Санька был поражен. «Как ты догадался приспособить эти объекты к электродрели? В инструкции этого не было», - он был педантом в отношении терминологии и свято чтил инструкции. Я не смог ему объяснить, но понял, что он в состоянии освоить придуманное мной или другими, но сам ничего не придумает. Меня это огорчило, хотя и не сильно, — многие люди живут без творчества, и неплохо живут, даже, может быть, лучше, чем так называемые творцы. Но Санька был, я бы сказал, обескуражен тем обстоятельством, что во мне есть что-то, чего в нем нет, и он зауважал меня ужасно. Каждый раз, когда он усматривал в моих действиях выдумку, элемент творчества, он смотрел на меня почти с удивлением. Грубить мне и небрежничать со мной он перестал.

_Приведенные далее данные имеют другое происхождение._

(** Routers whose links are claimed at most once do not share links. *)
Lemma owned_disjoint n rs C : owned n rs C → NoDup (map snd C) → routers_disjoint rs.
Proof.
  intros [_ Hown] Hnd i j ri rj Hi Hj Hne x Hx1 Hx2. apply Hne.
  assert (∀ a b, (a, x) ∈ C → (b, x) ∈ C → a = b) as Huniq.
  { intros a b (k1 & Hk1)%list_elem_of_lookup (k2 & Hk2)%list_elem_of_lookup.
    assert (k1 = k2) as ->; [|congruence].
    apply (NoDup_lookup _ _ _ x Hnd); change (map snd C) with (snd <$> C);
      rewrite list_lookup_fmap, ?Hk1, ?Hk2; done. }
  apply Nat2Z.inj, Huniq; eapply Hown; done.
Qed.

(** A router without ports, as its constructor leaves it. *)
Definition unconnected (r : Router) : Prop := m_input_unit r = [] ∧ m_output_unit r = [].

Lemma unconnected_owned rs : Forall unconnected rs → owned (length rs) rs [].
Proof.
  intros Hf. split; [done|]. intros i r h [Hi Ho]%(Forall_lookup_1 _ _ _ _ Hf) Hh.
  unfold footprint, in_links, in_credits in Hh. rewrite Hi, Ho in Hh. set_solver.
Qed.

(** C33: Construction establishes what parallel execution relies on: if no two
    routers are given the same link end, then the network that the constructor
    and [init] build satisfies all the conditions under which a parallel region
    is equivalent to the sequential loop, whatever the topology, the requested
    number of threads and the processors available. *)
Theorem constructed_network_ok env period_of cfg net objects reqs nis w cs num_threads hw routers n0 n s dims :
  Forall unconnected routers → NoDup (map snd (concat (map (claims objects) reqs))) →
  (∀ c, clock_ok (consumer_env env period_of c)) →
  new_GarnetNetwork num_threads hw routers = Ok n0 →
  network_init env cfg net objects reqs nis w cs n0 = Ok (n, s, dims) →
  network_ok env period_of n.
Proof.
  intros Hfresh Hnd Hclk Hnew Hinit. unfold new_GarnetNetwork, check_router_count in Hnew.
  destruct (Z.ltb_spec 64 (Z.of_nat (length routers))); [done|]. cbn [rbind] in Hnew.
  set (nt := choose_num_threads _ _ _) in *. assert (1 ≤ nt) by apply choose_num_threads_pos.
  apply rbind_ok in Hnew as (masks & Hmasks & [= <-]).
  unfold network_init in Hinit. apply rbind_ok in Hinit as (nis' & _ & Hinit).
  apply rbind_ok in Hinit as (s1 & Hmake & Hinit). apply rbind_ok in Hinit as (dims' & _ & [= <- <- _]).
  apply (make_links_owned (length routers) _ _ _ _ _ _ []) in Hmake; [|by apply unconnected_owned].
  destruct Hmake as [Hlen Hown].
  destruct (thread_masks_spec (Z.of_nat (length routers)) nt) as (masks' & Hm' & Hl & _); [lia|done|].
  rewrite Hmasks in Hm'. injection Hm' as <-.
  split; simpl; rewrite ?length_map, ?Hlen; [lia|done|done|by rewrite Hl|done| |].
  - apply (owned_disjoint (length routers) _ (concat (map (claims objects) reqs))); [|done]. split; [by rewrite length_map|].
    intros i r h Hr Hh. change (map router_init (bd_routers s1)) with (router_init <$> bd_routers s1) in Hr.
    rewrite list_lookup_fmap in Hr. destruct (bd_routers s1 !! i) as [r0|] eqn:E; [|done]. simpl in Hr. simplify_eq.
    by eapply Hown.
  - split; [done|]. intros c k Hk. apply lookup_gset_to_gmap_Some in Hk as [_ <-]. constructor.
Qed.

— А что такое, по-вашему, творчество? — спросил Чугуев.
— Творчество?… Дайте подумать… Пожалуй, творчество — это акт рождения мысли, идеи или, как в моем случае, машины! — задумчиво сказал Морозов. — Удовлетворил?

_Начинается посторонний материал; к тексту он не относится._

(** The loop over the records; each turn reads the field behind its record. *)
Fixpoint read_confs (fuel : nat) (db : list double) (i : Z) (confs : list system_conf) : res (list system_conf) :=
  match fuel with
  | O => Err EOutOfRange
  | S fuel =>
      let* c := read_conf db i in
      let confs := confs ++ [c] in
      let* next := vec_get db (i + fields_per_conf_record) in
      if d_negative next then Ok confs else read_confs fuel db (i + fields_per_conf_record) confs
  end.

(** A turn of the loop over the temperature records: the padding of the first
    record, the assertion, the weight. *)
Definition read_weight (db : list Z) (i : Z) (first : bool) (weights : list Z) : res (list Z) :=
  let* record_temperature := vec_get db (i + temperature_record_temp) in
  let* record_weight := vec_get db (i + temperature_record_weight) in
  let weights := if first then weights ++ replicate (Z.to_nat record_temperature) 0 else weights in
  let* _ := assert_ "record_temperature == temperature_weights.size()"
              (u64 record_temperature =? Z.of_nat (length weights)) in
  Ok (weights ++ [record_weight]).

Fixpoint read_weights (fuel : nat) (db : list Z) (i : Z) (first : bool) (weights : list Z) : res (list Z) :=
  match fuel with
  | O => Err EOutOfRange
  | S fuel =>
      let* weights := read_weight db i first weights in
      let* next := vec_get db (i + fields_per_temperature_record) in
      if next <? 0 then Ok weights else read_weights fuel db (i + fields_per_temperature_record) false weights
  end.

(** [FaultModel::FaultModel] *)
Definition new_FaultModel (baseline_fault_vector_database : list double)
    (temperature_weights_database : list Z) (st : FmStatics) : res (FaultModel * FmStatics) :=
  let* confs := read_confs (length baseline_fault_vector_database) baseline_fault_vector_database 0 [] in
  let* weights := read_weights (length temperature_weights_database) temperature_weights_database 0
                    (first_record st) [] in
  Ok ({| configurations := confs; fm_routers := []; temperature_weights := weights |},
      {| first_record := false; router_index := router_index st |}).

(** [FaultModel::fault_type_to_string] *)
Definition fault_name (t : fault_type) : string :=
  match t with
  | data_corruption__few_bits => "data_corruption__few_bits"
  | data_corruption__all_bits => "data_corruption__all_bits"
  | flit_conservation__flit_duplication => "flit_conservation__flit_duplication"
  | flit_conservation__flit_loss_or_split => "flit_conservation__flit_loss_or_split"
  | misrouting => "misrouting"
  | credit_conservation__credit_generation => "credit_conservation__credit_generation"
  | credit_conservation__credit_loss => "credit_conservation__credit_loss"
  | erroneous_allocation__VC => "erroneous_allocation__VC"
  | erroneous_allocation__switch => "erroneous_allocation__switch"
  | unfair_arbitration => "unfair_arbitration"
  end.

Definition fault_type_to_string (ft : Z) : string :=
  match vec_get fault_types ft with Ok t => fault_name t | Err _ => "none" end.

(** ** Routers *)

(** The loop that links a router to a record of the database. *)
Definition find_record (confs : list system_conf) (buffers total : Z) : res Z :=
  for_range 0 (length confs) (fun record record_hit =>
    let* c := vec_get confs record in
    Ok (if (buff_per_vc c =? buffers) && (vcs c =? total) then record else record_hit)) (-1).

(** [FaultModel::declare_router] *)
Definition declare_router (number_of_inputs number_of_outputs number_of_vcs_per_input number_of_buff_per_data_vc
    number_of_buff_per_ctrl_vc : Z) (fm : FaultModel) (st : FmStatics) : res (Z * FaultModel * FmStatics) :=
  if (number_of_inputs <=? 0) || (number_of_outputs <=? 0) || (number_of_vcs_per_input <=? 0) ||
     (number_of_buff_per_data_vc <=? 0) || (number_of_buff_per_ctrl_vc <=? 0)
  then Err (EFatal "ERROR in argument of FaultModel_declare_router!")
  else
    let number_of_buffers_per_vc := Z.max number_of_buff_per_data_vc number_of_buff_per_ctrl_vc in
    let total_vcs := number_of_inputs * number_of_vcs_per_input in
    if MAX_VCs <? total_vcs then Err (EFatal "Number inputs*VCs (MAX_VCs) unsupported")
    else if MAX_BUFFERS_per_VC <? number_of_buffers_per_vc
    then Err (EFatal "buffers/VC (MAX_BUFFERS_per_VC) too high")
    else
      let* record_hit := find_record (configurations fm) number_of_buffers_per_vc total_vcs in
      if record_hit =? -1 then Err (EPanic "configuration not found in DB. BUG?")
      else
        let* c := vec_get (configurations fm) record_hit in
        Ok (router_index st,
            {| configurations := configurations fm; fm_routers := fm_routers fm ++ [c];
               temperature_weights := temperature_weights fm |},
            {| first_record := first_record st; router_index := router_index st + 1 |}).

(** ** Queries *)

(** The temperature used for a query, and the success flag. *)
Definition bound_temperature (fm : FaultModel) (temperature_input : Z) : Z * bool :=
  let size := Z.of_nat (length (temperature_weights fm)) in
  if size <=? temperature_input then (size - 1, false)
  else if temperature_input <? 0 then (0, false)
  else (temperature_input, true).

Definition check_router (fm : FaultModel) (routerID : Z) : res unit :=
  if (routerID <? 0) || (Z.of_nat (length (fm_routers fm)) <=? routerID)
  then Err (EFatal "Did you enable the fault model flag)?") else Ok tt.

(** [routers[routerID].fault_type[i] * ((float)temperature_weights[temperature])] *)
Definition weighted_fault (fm : FaultModel) (routerID temperature i : Z) : res float :=
  let* c := vec_get (fm_routers fm) routerID in
  let* x := vec_get (conf_fault_type c) i in
  let* w := vec_get (temperature_weights fm) temperature in
  Ok (f_mul x (f_of_int w)).

(** [FaultModel::fault_vector] with the vector written and the flag returned *)
Definition fault_vector (fm : FaultModel) (routerID temperature_input : Z) : res (list float * bool) :=
  let* _ := check_router fm routerID in
  let ' (temperature, ok) := bound_temperature fm temperature_input in
  let* v := for_range 0 (Z.to_nat number_of_fault_types) (fun i v =>
    let* x := weighted_fault fm routerID temperature i in Ok (v ++ [x])) [] in
  Ok (v, ok).

(** A turn of the product in [fault_prob]; the source computes in doubles and
    rounds the product to a float. *)
Definition aggregate_step (aggregate x : float) : float :=
  d_to_f (d_mul (f_to_d aggregate) (d_sub (d_of_int 1) (f_to_d x))).

Definition complement (aggregate : float) : float := d_to_f (d_sub (d_of_int 1) (f_to_d aggregate)).

(** [FaultModel::fault_prob] *)
Definition fault_prob (fm : FaultModel) (routerID temperature_input : Z) : res (float * bool) :=
  let* _ := check_router fm routerID in
  let ' (temperature, ok) := bound_temperature fm temperature_input in
  let* a := for_range 0 (Z.to_nat number_of_fault_types) (fun i a =>
    let* x := weighted_fault fm routerID temperature i in Ok (aggregate_step a x)) (f_of_int 1) in
  Ok (complement a, ok).

(** ** The network and its routers *)

(** [Router::get_fault_vector], [Router::get_aggregate_fault_probability] *)
Definition get_fault_vector (fm : FaultModel) (r : Router) (temperature : Z) : res (list float * bool) :=
  fault_vector fm (r_id (core r)) temperature.

Definition get_aggregate_fault_probability (fm : FaultModel) (r : Router) (temperature : Z) : res (float * bool) :=
  fault_prob fm (r_id (core r)) temperature.

(** What the two print functions write, as data. *)
Inductive fault_report :=
  | FaultProbability (router : Z) (p : float)
  | FaultVector (router : Z) (lines : list (string * float)).

Definition printAggregateFaultProbability (fm : FaultModel) (r : Router) : res fault_report :=
  let* ' (p, _) := get_aggregate_fault_probability fm r BASELINE_TEMPERATURE_CELCIUS in
  Ok (FaultProbability (r_id (core r)) p).

Definition printFaultVector (fm : FaultModel) (r : Router) : res fault_report :=
  let* ' (v, _) := get_fault_vector fm r BASELINE_TEMPERATURE_CELCIUS in
  let* lines := for_range 0 (Z.to_nat number_of_fault_types) (fun i l =>
    let* x := vec_get v i in Ok (l ++ [(fault_type_to_string i, x)])) [] in
  Ok (FaultVector (r_id (core r)) lines).

(** The loop of [GarnetNetwork::init] that declares the routers, with what it
    prints. *)
Definition declare_one (cfg : NetConfig) (r : Router) (s : FaultModel * FmStatics * list fault_report) :
    res (FaultModel * FmStatics * list fault_report) :=
  let ' (fm, st, out) := s in
  let* ' (router_id, fm, st) := declare_router (Z.of_nat (length (m_input_unit r))) (Z.of_nat (length (m_output_unit r)))
    (r_vc_per_vnet (core r)) (getBuffersPerDataVC cfg) (getBuffersPerCtrlVC cfg) fm st in
  let* _ := assert_ "router_id == router->get_id()" (router_id =? r_id (core r)) in
  let* o1 := printAggregateFaultProbability fm r in
  let* o2 := printFaultVector fm r in
  Ok (fm, st, out ++ [o1; o2]).

Definition declare_routers (cfg : NetConfig) (rs : list Router) (fm : FaultModel) (st : FmStatics) :
    res (FaultModel * FmStatics * list fault_report) :=
  fold_res (declare_one cfg) rs (fm, st, []).

(** [GarnetNetwork::init] of a network with its fault model enabled: the routers
    are declared once the links have been made. *)
Definition network_init_faults (env : ClockEnv) (cfg : NetConfig) (net : Network) (objects : gmap Z GarnetLink)
    (reqs : list link_request) (nis : list NetworkInterface) (w : BridgeWorld) (cs : gset consumer_ref)
    (n : GarnetNetwork) (fm : FaultModel) (st : FmStatics) :
    res (GarnetNetwork * Build * (Z * Z) * (FaultModel * FmStatics * list fault_report)) :=
  let* ' (n, s, dims) := network_init env cfg net objects reqs nis w cs n in
  let* f := declare_routers cfg (bd_routers s) fm st in
  Ok (n, s, dims, f).

(** ** Reading the databases *)

Lemma vec_get_end {A} (l : list A) i : Z.of_nat (length l) ≤ i → vec_get l i = Err EOutOfRange.
Proof. intros Hi. unfold vec_get. destruct (0 <=? i); [|done]. by rewrite lookup_ge_None_2 by lia. Qed.

Lemma vec_get_app_mid {A} (pre l post : list A) (k : Z) x :
  vec_get l k = Ok x → vec_get (pre ++ l ++ post) (Z.of_nat (length pre) + k) = Ok x.
Proof.
  intros [Hk Hx]%vec_get_ok. apply vec_get_ok. split; [lia|].
  rewrite lookup_app_r by lia. replace (_ - _)%nat with (Z.to_nat k) by lia.
  by apply lookup_app_l_Some.
Qed.

Lemma vec_get_app_head {A} (pre : list A) x post : vec_get (pre ++ x :: post) (Z.of_nat (length pre)) = Ok x.
Proof. rewrite <- (Z.add_0_r (Z.of_nat _)). by apply (vec_get_app_mid pre [x] post 0). Qed.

— Да, конечно! Это я так, попутно. А вот, Борис Алексеевич, как он относился, паите, к другим взрослым?
— Об этом вы, пожалуй, сможете судить по следующему разговору. Однажды я спросил у него, почему он при мне так пренебрежительно говорит со своей учительницей. «Она врала, папа, что любит детей. Она никого не любит. Кроме того, она не представляет собой никакой человеческой ценности». «Почему, сынок, не представляет собой ценности?» «Я ее не уважаю. Ока не творец, не творческая личность». «Кого же ты считаешь творческими личностями?» «Из тех, кого я видел, папа, я считаю творцами столяров, электриков, портных, парикмахеров, архитекторов — всех, кто работает не по шаблону, а с выдумкой». «А как же инженеры, художники, скульпторы, экономисты или, скажем, плановики?» «Художники и скульпторы копируют модель, природу, не внося ничего своего. Они иногда искажают цвет или форму, но это одно из проявлений человеческой неточности, если не спекуляция». К «человеческой неточности» он относился отрицательно, он презирал это качество. «Инженеры же, плановики, экономисты — простые расчетчики, оперирующие десятком известных в их ремесле формул».

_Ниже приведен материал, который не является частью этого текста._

Section world.
(** The machine types; [getRandomization], [getWarmupEnabled], what [random_time] returns for a
    message in a buffer that randomises. *)
Context (rs : RubySystem) (ruby_is_random ruby_warmup : bool) (rt : Z → Z).

Definition bf_enqueue (now delta h : Z) (m : Message) (w : Buffers) : res Buffers :=
  let* b := bf_get h w in
  let* ' (b, arrival) := MessageBuffer.enqueue (rt (msg_handle m)) m now delta ruby_is_random ruby_warmup false b in
  Ok (bf_call (SwArrival h arrival) (bf_set h b w)).

(** ** Routing: simple/routing/WeightBased *)

Record LinkInfo := {
  li_link_id : Z;
  li_routing_entry : NetDest;
  li_out_buffers : list Z;
  li_order : Z;
  li_weight : Z
}.

Definition with_order (o : Z) (l : LinkInfo) : LinkInfo :=
  {| li_link_id := li_link_id l; li_routing_entry := li_routing_entry l; li_out_buffers := li_out_buffers l;
     li_order := o; li_weight := li_weight l |}.

Record WeightBased := { adaptive_routing : bool; m_links : list LinkInfo }.

(** The order of the tuples (order, weight, link id). *)
Definition link_leb (a b : LinkInfo) : bool :=
  (li_order a <? li_order b) ||
  ((li_order a =? li_order b) &&
   ((li_weight a <? li_weight b) || ((li_weight a =? li_weight b) && (li_link_id a <=? li_link_id b)))).
Definition link_le (a b : LinkInfo) : Prop := link_leb a b = true.
#[global] Instance link_le_dec a b : Decision (link_le a b) := decide (link_leb a b = true).

Definition sortLinks (wb : WeightBased) : WeightBased :=
  {| adaptive_routing := adaptive_routing wb; m_links := merge_sort link_le (m_links wb) |}.

Definition wb_addOutPort (link_id : Z) (out : list Z) (entry : NetDest) (weight : Z) (wb : WeightBased) : res WeightBased :=
  let* _ := assert_ "link_id == m_links.size()" (link_id =? Z.of_nat (length (m_links wb))) in
  Ok (sortLinks {| adaptive_routing := adaptive_routing wb;
                   m_links := m_links wb ++ [{| li_link_id := link_id; li_routing_entry := entry; li_out_buffers := out;
                                                li_order := 0; li_weight := weight |}] |}).

(** The destinations each link is responsible for. *)
Record SwRoute := { rt_destinations : NetDest; rt_link_id : Z }.

Definition find_step (link : LinkInfo) (s : NetDest * list SwRoute) : res (NetDest * list SwRoute) :=
  let '(msg_dsts, out_links) := s in
  let dst := li_routing_entry link in
  let* hit := intersectionIsNotEmpty dst msg_dsts in
  if hit : bool then
    let* d := NetDest.AND rs dst msg_dsts in
    let* rest := removeNetDest dst msg_dsts in
    Ok (rest, out_links ++ [{| rt_destinations := d; rt_link_id := li_link_id link |}])
  else Ok (msg_dsts, out_links).

Definition findRoute (dests : NetDest) (wb : WeightBased) : res (list SwRoute) :=
  let* ' (rest, out_links) := fold_res find_step (m_links wb) (dests, []) in
  let* c := NetDest.count rest in
  let* _ := assert_ "msg_dsts.count() == 0" (c =? 0) in
  Ok out_links.

(** How many messages wait for a link. *)
Definition queue_length (now : Z) (hs : list Z) (w : Buffers) : res (Z * Buffers) :=
  fold_res (fun h '(n, w) =>
    let* b := bf_get h w in
    let '(k, b) := MessageBuffer.getSize now b in
    Ok (n + k, bf_set h b w)) hs (0, w).

Definition reorder (now : Z) (rng : Z → Z) (links : list LinkInfo) (w : Buffers) : res (list LinkInfo * Buffers) :=
  fold_res (fun link '(ls, w) =>
    let* ' (n, w) := queue_length now (li_out_buffers link) w in
    Ok (ls ++ [with_order (Z.lor (Z.shiftl n 8) (rng (li_link_id link))) link], w)) links ([], w).

(** [WeightBased::route]; [rng] is what [random(0, 0xff)] returns for a link. *)
Definition route (now : Z) (rng : Z → Z) (dests : NetDest) (deterministic : bool) (wb : WeightBased) (w : Buffers)
    : res (list SwRoute * WeightBased * Buffers) :=
  let* ' (wb, w) :=
    (if adaptive_routing wb then
       let* ' (links, w) := (if deterministic then Ok (map (with_order 0) (m_links wb), w)
                             else reorder now rng (m_links wb) w) in
       Ok (sortLinks {| adaptive_routing := true; m_links := links |}, w)
     else Ok (wb, w)) in
  let* out_links := findRoute dests wb in
  Ok (out_links, wb, w).

(** ** Bandwidth: simple/Throttle *)

Definition MESSAGE_SIZE_MULTIPLIER : Z := 1000.
Definition PRIORITY_SWITCH_LIMIT : Z := 128.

— Сурово он нас! — со сдавленным смешком констатировал Чугуев.
— Юношеский экстремизм! — задумчиво сказал Морозов. — Хотя какой он юноша, он же робот!.. Робот. Но робот, находящийся на определенном уровне информации.
— Я думаю, что экстремизм и у людей, пакте, скорее всего, есть следствие определенного этапа умственного развития?
— Он был очень искренним, мой мальчик, — вдруг громко и горячо сказал Борис Алексеевич. — Он был честен и прям. И уровень знаний у него был не так уж и низок. Он много читал, гораздо больше своих сверстников. Но он был ограничен в своей прямоте, — продолжил он, успокаиваясь. — Всякая прямота, наверное, ограничена… Он читал, часто не понимая идей, заложенных в книге, недосказанности, подтекста. Он воспринимал только прямой текст, содержание. Страшно увлекался детективом и вычислял преступников после первых же нескольких страниц. И когда его расчет не совпадал с авторским и убийцей оказывался другой персонаж, он каждый раз бывал одинаково озадачен. — Борис Алексеевич улыбнулся. — Не понимал недомолвок любовных сцен и приходил к Людмиле спрашивать: «Почему многоточие?» или «Что делали герои в промежутке между абзацами?» А она, естественно, шла ко мне; и я вертелся как уж, чтобы как-то объяснить недописанное автором. У него не было воображения человеческого детеныша. Да, вот что всегда отличало его от людей — отсутствие воображения! Он и темноты не боялся, когда был маленьким.